Task instructions: Return, word for word, the lines of the listing below from the one with "every check is" through the one with "given before the", and no other lines.

Data:
(** The theorem at work on a wager of 5 at odds 110 and 145: the server
    returns 7.9749999999999996, and the slip previews 7.98. *)
Lemma calculatePotentialPayout_agrees_witness :
  calculatePotentialPayout spread_slip 5 =
    (Math_round (7.9749999999999996 * 100) / 100)%float ∧
  calculatePotentialPayout spread_slip 5 = 7.98%float.
Proof.
  split; [|vm_compute; reflexivity].
  eapply (calculatePotentialPayout_agrees spread_slip 5 "p5" leg_ids 8 fresh_db
    {| parlay_id := "p5"; user_id := 8; legs := sent_leg <$> spread_slip;
       total_wager := 5; potential_payout := 7.9749999999999996%float;
       parlay_status_of := Pending |}).
  vm_compute. reflexivity.
Defined.

Lemma post_parlays_negative_wager parlay_id legIdOf userId legs w s :
  legs ≠ [] → (w < 0)%Q →
  post_parlays parlay_id legIdOf userId (Some legs) (Some w) s =
  ({| res_status := 400; res_json := ErrorBody [Text "Invalid wager amount"] |}, s).
Proof.
  intros Hlegs Hneg. unfold post_parlays. destruct legs as [|leg legs]; [done|].
  assert (Qleb w 0 = true) as -> by (apply Qleb_le; lra).
  by rewrite orb_true_r.
Qed.

Lemma post_parlays_positive_wager parlay_id legIdOf userId legs w s :
  legs ≠ [] → (0 < w)%Q →
  snd (post_parlays parlay_id legIdOf userId (Some legs) (Some w) s) =
  after (createParlay parlay_id legIdOf userId legs w) s.
Proof.
  intros Hlegs Hpos. unfold post_parlays. destruct legs as [|leg legs]; [done|].
  assert (Qeq_bool w 0 = false) as ->.
  { apply not_true_is_false. intros Hz%Qeq_bool_iff. lra. }
  assert (Qleb w 0 = false) as -> by by apply Qleb_gt.
  simpl. unfold after. by destruct (createParlay _ _ _ _ _ _) as [[e|p] s'].
Qed.

(** X19.  What the slip sends, the handler never refuses for its legs.
    [placeBet] sends nothing for an empty slip or a wager of 0, the two
    requests the handler would refuse first; a request it does send is
    answered "Invalid wager amount", and changes nothing, exactly when the
    wager is negative, and otherwise reaches [createParlay] with the legs
    of the slip in order. *)
Theorem placeBet_then_post_parlays parlay totalWager parlay_id legIdOf userId s :
  (placeBet parlay totalWager = None ↔ parlay = [] ∨ (totalWager == 0)%Q) ∧
  ∀ legs w, placeBet parlay totalWager = Some (legs, w) →
    legs = sent_leg <$> parlay ∧ w = totalWager ∧
    ((w < 0)%Q →
     post_parlays parlay_id legIdOf userId (Some legs) (Some w) s =
     ({| res_status := 400; res_json := ErrorBody [Text "Invalid wager amount"] |}, s)) ∧
    ((0 < w)%Q →
     snd (post_parlays parlay_id legIdOf userId (Some legs) (Some w) s) =
     after (createParlay parlay_id legIdOf userId legs w) s).
Proof.
  unfold placeBet. split.
  - destruct parlay as [|leg parlay]; simpl; [split; auto|].
    destruct (Qeq_bool totalWager 0) eqn:Hz.
    + split; [|done]. intros _. right. by apply Qeq_bool_iff.
    + split; [done|]. intros [[=]|Hw%Qeq_bool_iff]. congruence.
  - intros legs w.
    destruct parlay as [|leg parlay]; [done|].
    rewrite bool_decide_eq_false_2, orb_false_l by done.
    destruct (Qeq_bool totalWager 0) eqn:Hz; [done|].
    intros [= <- <-]. split_and!; [done|done| |].
    + intros Hneg. by apply post_parlays_negative_wager.
    + intros Hpos. by apply post_parlays_positive_wager.
Qed.

Lemma placeBet_then_post_parlays_witness :
  post_parlays "p4" leg_ids 8 (Some (sent_leg <$> lakers_slip)) (Some (-10)%Q) fresh_db =
  ({| res_status := 400; res_json := ErrorBody [Text "Invalid wager amount"] |}, fresh_db).
Proof.
  destruct (placeBet_then_post_parlays lakers_slip (-10) "p4" leg_ids 8 fresh_db)
    as [_ H].
  destruct (H (sent_leg <$> lakers_slip) (-10)%Q) as (_ & _ & Hneg & _).
  - vm_compute. reflexivity.
  - apply Hneg. lra.
Defined.

(** ** SweepstakesService, terms and entry: properties *)

(** X20.  The verdict of [checkEligibility] and its reason go together, and
    every check is logged.  For a user that exists the call returns; the
    user is eligible exactly when no reason is given, and exactly when the
    age, state and country checks all pass; an age below 18 is the reason
    given whatever the state and the country, and the state is the reason
    given before the country; one row with the same age, state, verdict and
    reason is appended to [compliance_logs], and nothing else changes. *)
Theorem checkEligibility_verdict thisYear userId s user :
  users s !! userId = Some user →
  ∃ check,
    checkEligibility thisYear userId s =
      (inr check,
       with_compliance_logs (λ l, l ++
         [{| cl_user_id := userId; cl_check_type := "eligibility";
             cl_age := userAge check; cl_state := userState check;
             cl_is_eligible := isEligible check; cl_reason := reason check |}]) s) ∧
    userAge check = (thisYear - u_birth_year user)%Z ∧
    (isEligible check = true ↔ reason check = None) ∧
    (isEligible check = true ↔
     (18 ≤ userAge check)%Z ∧ isStateEligible user = true ∧ isCountryEligible user = true) ∧
    ((userAge check < 18)%Z → reason check = Some AgeReason) ∧
    ((18 ≤ userAge check)%Z → isStateEligible user = false →
     reason check = Some (StateReason (u_state user))) ∧
    ((18 ≤ userAge check)%Z → isStateEligible user = true →
     isCountryEligible user = false → reason check = Some CountryReason).
Proof.
  intros Huser. unfold checkEligibility. unfold_M. rewrite Huser. simpl.
  eexists. split; [apply pair_equal_spec; split; reflexivity|]. simpl.
  unfold isAgeEligible.
  destruct (decide (18 ≤ thisYear - u_birth_year user)%Z) as [Hage|Hage].
  - rewrite bool_decide_eq_true_2 by done. simpl.
    destruct (isStateEligible user), (isCountryEligible user); simpl;
      split_and!; try done; try lia;
      try (split; [done|by intros (_ & ? & ?)]).
  - rewrite bool_decide_eq_false_2 by done. simpl.
    split_and!; try done; try lia;
      try (split; [done|intros (? & _); lia]).
Qed.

Output below:
    every check is logged.  For a user that exists the call returns; the
    user is eligible exactly when no reason is given, and exactly when the
    age, state and country checks all pass; an age below 18 is the reason
    given whatever the state and the country, and the state is the reason
    given before the country; one row with the same age, state, verdict and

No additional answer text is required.